▶ Extracted records

BEGIN

(** * whisper-transcriber: the Streamlit transcription application [app.py]

    A shallow embedding of [app.py]: the environment probe [check_ffmpeg],
    the cached model loader [load_whisper_model], the per-file loop of
    [main] with its temporary files, the timestamp formatting of the
    segments and the combined export.

    Conventions of the embedding.
    - A Python [float] is modelled by the rational number it denotes ([Q]).
    - The process environment, the resource cache and the file system are
      finite maps ([gmap]).
    - A call that may raise returns an [Outcome]; the external capabilities
      (Whisper, the temporary-file layer, subprocesses) are parameters of
      the sections that use them. *)

From stdpp Require Import gmap strings list fin_maps.
From Stdlib Require Import ZArith QArith Ascii String Lia.

Local Open Scope string_scope.
Local Open Scope list_scope.
Local Open Scope Z_scope.

(** ** Exceptions and fallible results *)

(** A Python exception; [str(e)] is its message. *)
Inductive Exn : Type := Exception (msg : string).

Definition str_exn (e : Exn) : string := let 'Exception m := e in m.

Inductive Outcome (A : Type) : Type :=
| Ok (a : A)
| Raise (e : Exn).
Arguments Ok {A} a.
Arguments Raise {A} e.

Definition bind {A B} (m : Outcome A) (k : A -> Outcome B) : Outcome B :=
  match m with
  | Ok a => k a
  | Raise e => Raise e
  end.

Notation "x <- m ;; k" := (bind m (fun x => k))
  (at level 100, m at next level, right associativity, only parsing).

(** The line feed of the f-strings. *)
Definition LF : string := String (ascii_of_nat 10) EmptyString.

END

Each record above needs to be reproduced exactly as written.

(** * whisper-transcriber: the Streamlit transcription application [app.py]

    A shallow embedding of [app.py]: the environment probe [check_ffmpeg],
    the cached model loader [load_whisper_model], the per-file loop of
    [main] with its temporary files, the timestamp formatting of the
    segments and the combined export.

    Conventions of the embedding.
    - A Python [float] is modelled by the rational number it denotes ([Q]).
    - The process environment, the resource cache and the file system are
      finite maps ([gmap]).
    - A call that may raise returns an [Outcome]; the external capabilities
      (Whisper, the temporary-file layer, subprocesses) are parameters of
      the sections that use them. *)

From stdpp Require Import gmap strings list fin_maps.
From Stdlib Require Import ZArith QArith Ascii String Lia.

Local Open Scope string_scope.
Local Open Scope list_scope.
Local Open Scope Z_scope.

(** ** Exceptions and fallible results *)

(** A Python exception; [str(e)] is its message. *)
Inductive Exn : Type := Exception (msg : string).

Definition str_exn (e : Exn) : string := let 'Exception m := e in m.

Inductive Outcome (A : Type) : Type :=
| Ok (a : A)
| Raise (e : Exn).
Arguments Ok {A} a.
Arguments Raise {A} e.

Definition bind {A B} (m : Outcome A) (k : A -> Outcome B) : Outcome B :=
  match m with
  | Ok a => k a
  | Raise e => Raise e
  end.

Notation "x <- m ;; k" := (bind m (fun x => k))
  (at level 100, m at next level, right associativity, only parsing).

(** The line feed of the f-strings. *)
Definition LF : string := String (ascii_of_nat 10) EmptyString.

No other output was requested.